Alors que je compulse des listes de denrées alimentaires nécessaires aux mois qui s'annoncent, j'entends qu'on frappe à la porte. Cela doit être une recrue, car les coups sont très timides, presque discrets ; comme si la personne de l'autre côté espérait que je ne l'entende pas... Je donne l'ordre d'entrer et c'est Greta qui se présente devant moi. Plutôt surpris, mais content de la voir - je n'ai pas eu le temps de m'enquérir de mon escouade depuis mon retour -, je lui demande en premier lieu comment elle se porte. Elle répond évasivement qu'elle ne va pas très bien et que c'est de cela qu'elle est venue me parler.

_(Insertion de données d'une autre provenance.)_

Definition activate_owner (root : path) (name : bytes) (run_dir : path) (pending_nonce run_id : bytes) (pid : Z) (mount_id : bytes) : IO VolumeOwner :=
  _ ← owner_lock root name;
  f ← read_owners root name;
  index ← lift (ok_or (position (is_pending pending_nonce) (owners f)) (pending_lost name));
  token ← lift (process_start_token stat pid);
  let owner := Active pending_nonce run_id pid token mount_id in
  _ ← write_owners root name (mkOwners (version f) (<[index := owner]> (owners f)));
  r ← try_ (write_run_owner run_dir name owner false);
  match r with
  | Ok _ => mret owner
  | Err error => _ ← write_owners root name f; throw error
  end.

Definition abandon_pending (root : path) (name nonce : bytes) : IO unit :=
  _ ← owner_lock root name;
  f ← read_owners root name;
  let kept := List.filter (fun o => negb (is_pending nonce o)) (owners f) in
  if bool_decide (length kept = length (owners f)) then throw (pending_lost name) else write_owners root name (mkOwners (version f) kept).

Definition terminal_run_owner (run_dir : path) : IO unit :=
  record ← read_run_owner run_dir;
  write_run_owner run_dir (r_volume record) (r_owner record) true.

Definition same_active (nonce run_id token : bytes) (o : VolumeOwner) : bool :=
  match o with Active n r _ t _ => bool_decide (n = nonce) && bool_decide (r = run_id) && bool_decide (t = token) | Pending _ _ _ => false end.

Definition release_owner (root : path) (name : bytes) (run_dir : path) : IO unit :=
  record ← read_run_owner run_dir;
  if negb (bool_decide (r_volume record = name)) || negb (terminal record) then throw (InvalidRef (str "volume " ++ name ++ str ": terminal owner record required"))
  else
    match r_owner record with
    | Pending _ _ _ => throw (InvalidRef (str "volume " ++ name ++ str ": active owner required"))
    | Active nonce run_id _ token _ =>
        _ ← owner_lock root name;
        f ← read_owners root name;
        let kept := List.filter (fun o => negb (same_active nonce run_id token o)) (owners f) in
        if bool_decide (length kept = length (owners f)) then throw (InvalidRef (str "volume " ++ name ++ str ": active owner lost"))
        else write_owners root name (mkOwners (version f) kept)
    end.

(** ** Recovery *)

(** The records of the runs that are about the volume and the nonce, in the order of the
    directory; more than one, or none, is ambiguous. *)
Fixpoint witnesses (home : path) (volume nonce : bytes) (runs : list bytes) (matched : option RunOwnerRecord) : IO RunOwnerRecord :=
  match runs with
  | [] => lift (ok_or matched (ambiguous volume))
  | run :: runs =>
      r ← try_ (read_run_owner (home ++ [str "run"; run]));
      match r with
      | Err _ => witnesses home volume nonce runs matched
      | Ok record =>
          if bool_decide (r_volume record = volume) && bool_decide (nonce_of (r_owner record) = nonce) then
            match matched with Some _ => throw (ambiguous volume) | None => witnesses home volume nonce runs (Some record) end
          else witnesses home volume nonce runs matched
      end
  end.

Definition find_pending_witness (home : path) (volume nonce : bytes) : IO RunOwnerRecord :=
  r ← try_ (read_dir (home ++ [str "run"]));
  match r with Err _ => throw (ambiguous volume) | Ok runs => witnesses home volume nonce runs None end.

(** Whether the status of a run says that it has exited; [read_to_string] fails on other text
    than UTF-8. *)
Definition has_exited (run_dir : path) : IO bool :=
  r ← try_ (read (run_dir ++ [str "status"]));
  mret (match r with Ok status => utf8_valid status && starts_with (str "exited ") (trim_start status) | Err _ => false end).

(** Whether an owner stays. *)
Definition recover_one (home : path) (name : bytes) (all : list VolumeOwner) (owner : VolumeOwner) : IO bool :=
  match owner with
  | Active _ run_id pid token _ =>
      let run_dir := join (home ++ [str "run"]) run_id in
      r ← try_ (read_run_owner run_dir);
      match r with
      | Err _ => throw (ambiguous name)
      | Ok record =>
          if negb (bool_decide (r_volume record = name)) || negb (bool_decide (r_owner record = owner)) then throw (ambiguous name)
          else
            gone ← (if terminal record then has_exited run_dir else mret false);
            if gone : bool then mret false
            else
              dead ← lift (process_dead stat pid token);
              mret (negb dead)
      end
  | Pending nonce pid token =>
      let active_same_nonce := existsb (fun c => match c with Active n _ _ _ _ => bool_decide (n = nonce) | Pending _ _ _ => false end) all in
      record ← find_pending_witness home name nonce;
      if negb (bool_decide (r_owner record = owner)) then throw (ambiguous name)
      else if active_same_nonce then mret true
      else
        dead ← lift (process_dead stat pid token);
        mret (negb dead)
  end.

Il fallait bien qu'elle se décide. Je sais lorsque cela ne va pas, c'est aussi le rôle d'un chef de voir ces choses-là. Mais je ne me voyais pas rentrer ainsi dans sa vie privée ; après tout, cela ne me regardait peut-être pas. Mais maintenant qu'elle se présente d'elle-même, nous allons pouvoir aborder franchement le sujet. Je pose mes papiers et m'assois derrière mon bureau.

Greta semble recroquevillée sur elle-même, comme si elle craignait un mauvais coup. Calme-toi, ma fille, que se passe-t-il ? Tu sais bien que tu peux tout me dire. Il ne devrait pas y avoir de secret entre nous. Je la laisse se lancer, à son rythme. Elle désire me parler de la dernière expédition. J'aurais dû m'en douter ; c'est depuis ce jour-là qu'elle paraît aller mal. Qu'as-tu à me dire ? J'espère dans mon for intérieur qu'elle n'a pas perdu sa confiance en moi après cette hécatombe...

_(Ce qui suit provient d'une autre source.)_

Lemma wp_mkdirs (st : bytes -> option bytes) fs (Q : outcome unit -> gmap path node -> Prop) :
  net_at fs0 st fs -> (forall fs', net_at fs0 st fs' -> fs' !! dir = Some NDir -> Q (Ret tt) fs') -> fails (net_at fs0 st) Q ->
  wp q fs (create_dir_all dir) Q.
Proof.
intros Hat HQ Hf. unfold create_dir_all.
assert (forall rest done fs, dir = done ++ rest -> net_at fs0 st fs -> fs !! done = Some NDir -> wp q fs (mkdir_below done rest) Q) as H.
{ clear fs Hat. induction rest as [|c rest IH]; intros done_ fs E Hat Hd; cbn [mkdir_below].
  - rewrite app_nil_r in E. subst. apply wp_ret. by apply HQ.
  - apply wp_bind, wp_get_fs. assert (done_ ++ [c] `prefix_of` dir) as Hp by (exists rest; rewrite E, <- app_assoc; done).
    assert (dir = (done_ ++ [c]) ++ rest) as E' by (by rewrite <- app_assoc). apply wp_bind.
    destruct (nt_dirs _ (at_tree _ _ _ Hat) _ Hp) as [Hn|Hn]; rewrite Hn.
    + assert (net_at fs0 st (<[done_ ++ [c] := NDir]> fs)) as Hat'.
      { apply net_at_mkdir; [done|done|done|by rewrite parent_snoc|]. by intros [_ ?]%app_nil. }
      apply wp_sys0; [|intros Hq; exact (Hf Hq _ _ Hat)]. rewrite Hn, parent_snoc, (proj2 (is_dir_true fs done_) Hd).
      apply IH; [done|done|]. apply lookup_insert_eq.
    + apply wp_ret. by apply IH. }
apply H; [done|done|]. apply (at_tree _ _ _ Hat).
Qed.

(** Taking the lock leaves the files alone. *)
Lemma wp_acquire (st : bytes -> option bytes) (ex : bool) fs (Q : outcome unit -> gmap path node -> Prop) :
  net_at fs0 st fs -> fs !! dir = Some NDir ->
  (forall fs', net_at fs0 st fs' -> fs' !! dir = Some NDir -> Q (Ret tt) fs') -> fails (net_at fs0 st) Q ->
  wp q fs (acquire (dir ++ [LOCK]) ex) Q.
Proof.
intros Hat Hd HQ Hf. apply wp_bind. assert (own_name LOCK) as Hown by (right; apply list_elem_of_here).
apply wp_sys0; [|intros Hq; exact (Hf Hq _ _ Hat)]. pose proof (nt_leaf _ (at_tree _ _ _ Hat) LOCK Hown) as Hl. unfold leaf in Hl.
assert (forall fs', net_at fs0 st fs' -> fs' !! dir = Some NDir -> wp q fs' sync Q) as Hs.
{ intros fs' H1 H2. apply wp_sync; [by apply HQ|intros Hq; by apply (Hf Hq)]. }
destruct (fs !! (dir ++ [LOCK])) as [[x m| |t]|] eqn:E; [by apply Hs|done|done|].
rewrite parent_snoc, (proj2 (is_dir_true fs dir) Hd). destruct (net_at_write fs0 st fs LOCK [] CREATE_MODE Hat Hd Hown) as [H1 H2].
rewrite decide_False in H1 by (rewrite !elem_of_cons, elem_of_nil; naive_solver). by apply Hs.
Qed.

(** The staged file is renamed onto its destination. *)
Lemma wp_net_publish (st : bytes -> option bytes) (t c data : bytes) (m : Z) fs (Q : outcome unit -> gmap path node -> Prop) :
  net_at fs0 st fs -> fs !! dir = Some NDir -> own_name t -> t ∉ [SUBNET; MEMBERS] -> c ∈ [SUBNET; MEMBERS] ->
  fs !! (dir ++ [t]) = Some (NFile data m) ->
  (forall fs', net_at fs0 (upd c data st) fs' -> fs' !! dir = Some NDir -> Q (Ret tt) fs') ->
  fails (net_at fs0 st) Q -> fails (net_at fs0 (upd c data st)) Q ->
  wp q fs (_ ← rename (dir ++ [t]) (dir ++ [c]); fsync_dir dir) Q.
Proof.
intros Hat Hd Ht Htf Hc Hfile HQ Hold Hnew. apply wp_bind, wp_sys0; [|intros Hq; exact (Hold Hq _ _ Hat)]. rewrite Hfile.
assert (own_name c) as Hoc by (right; by apply list_elem_of_further).
pose proof (leaf_not_dir _ _ (nt_leaf _ (at_tree _ _ _ Hat) c Hoc)) as Hnd.
destruct (net_at_unlink fs0 st _ t Hat Hd Ht Htf) as [Hat2 Hd2].
destruct (net_at_write fs0 st _ c data m Hat2 Hd2 Hoc) as [Hat3 Hd3]. rewrite decide_True in Hat3 by done.
set (fs3 := <[dir ++ [c] := NFile data m]> (delete (dir ++ [t]) fs)) in *.
rewrite parent_snoc, (proj2 (is_dir_true fs dir) Hd). fold fs3.
assert (wp q fs3 (fsync_dir dir) Q) as Hend.
{ apply wp_bind, wp_sys0; [|intros Hq; exact (Hnew Hq _ _ Hat3)]. rewrite Hd3. apply wp_sync; [by apply HQ|intros Hq; exact (Hnew Hq _ _ Hat3)]. }
by destruct (fs !! (dir ++ [c])) as [[]|].
Qed.

(** The staged file is written; whatever was left of an earlier one is overwritten. *)
Lemma wp_net_stage (st : bytes -> option bytes) (t data : bytes) fs (Q : outcome unit -> gmap path node -> Prop) :
  net_at fs0 st fs -> fs !! dir = Some NDir -> own_name t -> t ∉ [SUBNET; MEMBERS] ->
  (forall fs' m, net_at fs0 st fs' -> fs' !! dir = Some NDir -> fs' !! (dir ++ [t]) = Some (NFile data m) -> Q (Ret tt) fs') ->
  fails (net_at fs0 st) Q -> wp q fs (write_staged (dir ++ [t]) data) Q.
Proof.
intros Hat Hd Ht Htf HQ Hf. unfold write_staged. apply wp_bind, wp_sys0; [|intros Hq; exact (Hf Hq _ _ Hat)].
assert (forall fs x m, net_at fs0 st fs -> fs !! dir = Some NDir ->
  net_at fs0 st (<[dir ++ [t] := NFile x m]> fs) /\ <[dir ++ [t] := NFile x m]> fs !! dir = Some NDir) as Hput.
{ clear fs Hat Hd. intros fs x m Hat Hd. pose proof (net_at_write fs0 st fs t x m Hat Hd Ht) as H. by rewrite decide_False in H. }
assert (forall fs, net_at fs0 st fs -> fs !! dir = Some NDir -> (exists m, fs !! (dir ++ [t]) = Some (NFile [] m)) ->
  wp q fs (_ ← write_all (dir ++ [t]) data; sync) Q) as Hrest.
{ clear fs Hat Hd. intros fs Hat Hd [m Hm].
  assert (forall d, append_at (dir ++ [t]) d fs = <[dir ++ [t] := NFile d m]> fs) as Happ by (intros d; unfold append_at; by rewrite Hm).
  apply wp_bind, wp_sys; [|intros Hq n; rewrite Happ; exact (Hf Hq _ _ (proj1 (Hput fs _ m Hat Hd)))].
  cbv beta iota. rewrite Happ. destruct (Hput fs data m Hat Hd) as [Hat1 Hd1].
  apply wp_sync; [|intros Hq; exact (Hf Hq _ _ Hat1)]. by eapply HQ, lookup_insert_eq. }
pose proof (nt_leaf _ (at_tree _ _ _ Hat) t Ht) as Hl. unfold leaf in Hl.
destruct (fs !! (dir ++ [t])) as [[x m| |g]|] eqn:E; [|done|done|].
- destruct (Hput fs [] m Hat Hd) as [H1 H2]. apply Hrest; [done|done|]. exists m. apply lookup_insert_eq.
- rewrite parent_snoc, (proj2 (is_dir_true fs dir) Hd). destruct (Hput fs [] CREATE_MODE Hat Hd) as [H1 H2].
  apply Hrest; [done|done|]. eexists. apply lookup_insert_eq.
Qed.

(** A file is replaced at once: an interrupted write leaves the old content or the new. *)
Lemma wp_net_write (st : bytes -> option bytes) (now : Z) c (data : bytes) fs (Q : outcome unit -> gmap path node -> Prop) :
  net_at fs0 st fs -> c ∈ [SUBNET; MEMBERS] ->
  (forall fs', net_at fs0 (upd c data st) fs' -> fs' !! dir = Some NDir -> Q (Ret tt) fs') ->
  fails (fun fs' => net_at fs0 st fs' \/ net_at fs0 (upd c data st) fs') Q ->
  wp q fs (net_atomic_write now dir (dir ++ [c]) data) Q.
Proof.
intros Hat Hc HQ Hf. assert (fails (net_at fs0 st) Q) as Hold by (intros Hq fs' e H; apply (Hf Hq); by left).
assert (fails (net_at fs0 (upd c data st)) Q) as Hnew by (intros Hq fs' e H; apply (Hf Hq); by right).
unfold net_atomic_write. apply wp_bind, (wp_mkdirs st); [done| |exact Hold]. clear fs Hat. intros fs Hat Hd.
apply wp_bind, wp_any. intros pid. cbv zeta. pose proof (own_tmp pid now) as Ht.
assert (net_tmp pid now ∉ [SUBNET; MEMBERS]) as Htf.
{ intros H. apply (tmp_not_file pid now (net_tmp pid now)); [|done]. by apply list_elem_of_further. }
apply wp_bind, (wp_net_stage st); [done|done|done|done| |exact Hold]. intros fs' m Hat' Hd' Hfile. by apply (wp_net_publish st (net_tmp pid now) c data m).
Qed.
End tree.

(** * Addresses *)

Lemma hosts_spec h : h ∈ hosts <-> (2 <= h <= 254)%Z.
Proof. unfold hosts. rewrite elem_of_seqZ. lia. Qed.

Section addresses.
Context (s : Subnet).

Lemma host_ip_inj h h' : h ∈ hosts -> h' ∈ hosts -> host_ip s h = host_ip s h' -> h = h'.
Proof.
rewrite !hosts_spec. unfold host_ip. intros Hh Hh' E%app_inv_head. injection E as E. apply (f_equal bval) in E.
rewrite !bval_byte_of_Z, !Z.mod_small in E by lia. done.
Qed.

Lemma host_ips_nodup : NoDup (host_ip s <$> hosts).
Proof. apply NoDup_fmap_2_strong; [intros h h' ??; by apply host_ip_inj|apply NoDup_seqZ]. Qed.

(** Distinct addresses of members, all of them hosts of the subnet. *)
Definition addressed (ms : list Member) : Prop := NoDup (m_ip <$> ms) /\ forall m, m ∈ ms -> exists h, h ∈ hosts /\ m_ip m = host_ip s h.

(** The lowest host that no member has. *)
Definition lowest_free (ips : list bytes) (h : Z) : Prop :=
  h ∈ hosts /\ host_ip s h ∉ ips /\ forall h', (2 <= h' < h)%Z -> host_ip s h' ∈ ips.

Lemma find_host (ips : list bytes) (l : list Z) (P : bytes -> bool) :
  (forall c, P c = true <-> c ∉ ips) ->
  match find P (host_ip s <$> l) with
  | Some c => exists l1 h l2, l = l1 ++ h :: l2 /\ c = host_ip s h /\ host_ip s h ∉ ips /\ Forall (fun h => host_ip s h ∈ ips) l1
  | None => Forall (fun h => host_ip s h ∈ ips) l
  end.
Proof.
intros HP. induction l as [|h l IH]; [by constructor|]. rewrite fmap_cons. cbn [find]. destruct (P (host_ip s h)) eqn:E.
- exists [], h, l. apply HP in E. by repeat split.
- assert (host_ip s h ∈ ips) as Hin by (destruct (decide (host_ip s h ∈ ips)) as [|Hn%HP]; [done|congruence]).
  destruct (find P (host_ip s <$> l)).
  + destruct IH as (l1 & h' & l2 & -> & -> & Hn & Hl). exists (h :: l1), h', l2. repeat split; [done|by constructor].
  + by constructor.
Qed.

Lemma seqZ_split (lo n : Z) (l1 l2 : list Z) (h : Z) : seqZ lo n = l1 ++ h :: l2 -> forall h', (lo <= h' < h)%Z -> h' ∈ l1.
Proof.
intros E h' Hh. assert (l1 = seqZ lo (Z.of_nat (length l1)) /\ h = lo + Z.of_nat (length l1))%Z as [El Eh].
{ assert (seqZ lo n !! length l1 = Some h) as Hl by (rewrite E; by apply list_lookup_middle).
  apply lookup_seqZ in Hl as [-> Hlen]. split; [|done]. apply list_eq. intros i.
  destruct (decide (i < length l1)%nat) as [Hi|Hi].
  - transitivity (seqZ lo n !! i); [rewrite E; by rewrite lookup_app_l|]. rewrite !lookup_seqZ_lt by lia. done.
  - rewrite !lookup_ge_None_2; [done| |lia]. rewrite length_seqZ. lia. }
rewrite El, elem_of_seqZ. lia.
Qed.
End addresses.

Elle se met à parler, lentement d'abord, puis de plus en plus vite et fort, au point que je dois me concentrer pour ne rien perdre de ses paroles. Au fur et à mesure, mes mains quittent mon menton et mes doigts se crispent sur le rebord de mon bureau. Elle finit par remarquer mon regard incrédule car elle s'interrompt un moment. Je ferme les yeux et lui demande une pause afin de me permettre de tout assimiler.

Que je comprenne bien : tu es en train de me dire que Livaï ne s'est pas blessé tout seul, que c'est de ta faute ? Vous poursuiviez des titans dans la forêt mais Livaï ne les a pas aperçus, sans doute à cause de la distance et de l'obscurité ; il n'a pas compris ce que tu faisais ? C'est lui qui te l'a dit ou bien c'est ce que tu as déduis ? Il te l'a dit. Très as commis l'erreur de ne pas changer de lame avant d'attaquer. Il t'en restait combien ? Une seule. Dans ces circonstances, je ne vois rien d'intolérable, même si tu aurais dû l'utiliser. Tu peux continuer maintenant.

Elle m'explique comment sa lame a volé en éclats sur une branche solide. J'imagine parfaitement la suite. Livaï devait la suivre en soutien sans qu'elle le sache. Et... il n'a pas eu le temps de corriger sa trajectoire en piqué pour éviter... ce désagrément...

Greta froisse sa veste dans ses mains nouées, tout en refusant de me regarder. Elle se sent honteuse. Il y aurait eu de quoi si les circonstances n'avaient pas été si dramatiques et difficiles. Moi-même, je me dois de réfléchir un moment afin de juger la situation au plus juste.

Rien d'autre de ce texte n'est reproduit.